▶ Excerpted records

Inductive mutation_ok (dimension : option Z) (m : dict) : Prop :=
| delete_ok id :
    keys_are m DELETE_MUTATION_FIELDS = true ->
    dict_get m "operation" = Some (PStr "delete") ->
    dict_get m "id" = Some (PInt id) -> mutation_ok dimension m
| upsert_ok id vector payload sparse names term_ids :
    keys_are m UPSERT_MUTATION_FIELDS = true ->
    dict_get m "operation" = Some (PStr "upsert") ->
    dict_get m "id" = Some (PInt id) ->
    dict_get m "vector" = Some (PList vector) -> vector <> [] ->
    (forall n, dimension = Some n -> Z.of_nat (length vector) = n) ->
    Forall finite vector ->
    dict_get m "fields" = Some (PList payload) ->
    Forall2 payload_item_ok payload names -> NoDup names ->
    dict_get m "sparse" = Some (PList sparse) ->
    Forall2 sparse_item_ok sparse term_ids -> NoDup term_ids ->
    mutation_ok dimension m.

(** * Lemmas *)

(** A loop that collects distinct keys succeeds exactly when each element has a
    key and the keys are distinct. *)
Lemma for_fold_distinct {A K} (f : list K -> A -> res (list K)) (R : A -> K -> Prop) :
  (forall acc x acc', f acc x = Ok acc' <-> (exists y, R x y /\ (y ∉ acc) /\ acc' = y :: acc)) ->
  forall l acc,
    (exists acc', for_fold f acc l = Ok acc') <->
    (exists keys, Forall2 R l keys /\ NoDup keys /\ forall y, y ∈ keys -> y ∉ acc).
Proof.
  intros Hf l. induction l as [|x l IH]; intros acc; cbn [for_fold].
  - split; [|by eauto]. intros _. exists []. split_and!; [done|constructor|set_solver].
  - split.
    + intros [acc' (a & (y & HR & Hy & ->)%Hf & H)%bind_Ok].
      destruct (proj1 (IH (y :: acc))) as (keys & HF & Hnd & Hk); [by eauto|].
      exists (y :: keys). split_and!; [by constructor| |].
      * constructor; [|done]. intros Hin. apply (Hk y Hin). left.
      * intros z [->|Hz]%elem_of_cons; [done|]. intros Ha. apply (Hk z Hz). by right.
    + intros (keys & HF & Hnd & Hk). inversion HF as [|? y ? ks HR HF']; subst.
      apply NoDup_cons in Hnd as [Hy Hnd].
      assert (f acc x = Ok (y :: acc)) as Hfx.
      { apply Hf. exists y. split_and!; [done| |done]. apply Hk. left. }
      rewrite Hfx. cbn [mbind res_bind]. apply IH. exists ks. split_and!; [done|done|].
      intros z Hz [->|Ha]%elem_of_cons; [done|]. apply (Hk z); [by right|done].
Qed.

Lemma check_payload_item_Ok names item names' :
  check_payload_item names item = Ok names' <->
  (exists name, payload_item_ok item name /\ (name ∉ names) /\ names' = name :: names).
Proof.
  unfold check_payload_item, payload_item_ok, payload_value_ok, finite. split.
  - intros H. inv_py. destruct x0 as [| | | |name| | |]; try done.
    destruct (negb (bool_decide (name = "")) && _) eqn:Hn; [|done]. inv_py.
    unfold str_in in *. destruct x1 as [| | | |kind| | |]; try done.
    destruct (bool_decide (kind ∈ _)) eqn:Hk; [|done]. inv_py.
    exists x3. split_and!; [|done|done]. exists x, x4, x2. split_and!; try done.
    unfold PAYLOAD_TYPES in Hk; rewrite !elem_of_cons, elem_of_nil in Hk.
    destruct Hk as [->|[->|[->|[->|[]]]]]; simpl in *; inv_py; tauto.
  - intros (name & (d & kind & value & -> & Hk & Hn & Hne & Hkind & Hv & Hval) & Hin & ->).
    cbn [dict_with_fields]. rewrite Hk. cbn [mbind res_bind]. unfold dict_item.
    rewrite Hn, Hkind, Hv. cbn [mbind res_bind]. unfold str_in.
    rewrite (bool_decide_eq_false_2 _ Hne), (bool_decide_eq_false_2 _ Hin). cbn [negb andb mbind res_bind].
    by destruct Hval as [[-> Hval]|[[-> Hval]|[[-> Hval]|[-> Hval]]]]; simpl; rewrite Hval.
Qed.

Lemma check_sparse_item_Ok term_ids item term_ids' :
  check_sparse_item term_ids item = Ok term_ids' <->
  (exists id, sparse_item_ok item id /\ (id ∉ term_ids) /\ term_ids' = id :: term_ids).
Proof.
  unfold check_sparse_item, sparse_item_ok, finite. split.
  - intros H. inv_py. eauto 15.
  - intros (id & (d & w & -> & Hk & Hid & Hpos & Hw & Hf) & Hin & ->).
    cbn [dict_with_fields]. rewrite Hk. cbn [mbind res_bind]. unfold dict_item.
    rewrite Hid, Hw. cbn [mbind res_bind _exact_int].
    rewrite bool_decide_eq_false_2, (proj2 (Z.ltb_ge _ _)), Hf by done. done.
Qed.

Lemma check_vector_Ok vector dimension u :
  check_vector vector dimension = Ok u <->
  (exists l, vector = PList l /\ l <> [] /\
    (forall n, dimension = Some n -> Z.of_nat (length l) = n) /\ Forall finite l).
Proof.
  unfold check_vector. split.
  - destruct vector as [| | | | |[|x l]| |]; try done. cbn [mbind res_bind]. intros H.
    apply bind_Ok in H as (_ & Hd%raise_if_Ok & H). apply for_each_Ok in H.
    exists (x :: l). split_and!; [done|done| |].
    + intros n ->. inv_py. done.
    + eapply Forall_impl; [exact H|]. simpl. intros v ?%raise_if_Ok. by inv_py.
  - intros (l & -> & Hne & Hd & Hf). destruct l as [|x l]; [done|].
    cbn [mbind res_bind]. destruct u. apply bind_Ok. exists tt. split.
    + apply raise_if_Ok. destruct dimension as [n|]; [|done].
      by rewrite (Hd n), Z.eqb_refl.
    + apply for_each_Ok. eapply Forall_impl; [exact Hf|]. unfold finite.
      simpl. intros v ->. done.
Qed.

▶ What is needed
The lines wanted are those from the one containing "rewrite Hid, Hw." through the last line of the listing above. Repeat them exactly.

▶ Answer to this task
    rewrite Hid, Hw. cbn [mbind res_bind _exact_int].
    rewrite bool_decide_eq_false_2, (proj2 (Z.ltb_ge _ _)), Hf by done. done.
Qed.

Lemma check_vector_Ok vector dimension u :
  check_vector vector dimension = Ok u <->
  (exists l, vector = PList l /\ l <> [] /\
    (forall n, dimension = Some n -> Z.of_nat (length l) = n) /\ Forall finite l).
Proof.
  unfold check_vector. split.
  - destruct vector as [| | | | |[|x l]| |]; try done. cbn [mbind res_bind]. intros H.
    apply bind_Ok in H as (_ & Hd%raise_if_Ok & H). apply for_each_Ok in H.
    exists (x :: l). split_and!; [done|done| |].
    + intros n ->. inv_py. done.
    + eapply Forall_impl; [exact H|]. simpl. intros v ?%raise_if_Ok. by inv_py.
  - intros (l & -> & Hne & Hd & Hf). destruct l as [|x l]; [done|].
    cbn [mbind res_bind]. destruct u. apply bind_Ok. exists tt. split.
    + apply raise_if_Ok. destruct dimension as [n|]; [|done].
      by rewrite (Hd n), Z.eqb_refl.
    + apply for_each_Ok. eapply Forall_impl; [exact Hf|]. unfold finite.
      simpl. intros v ->. done.
Qed.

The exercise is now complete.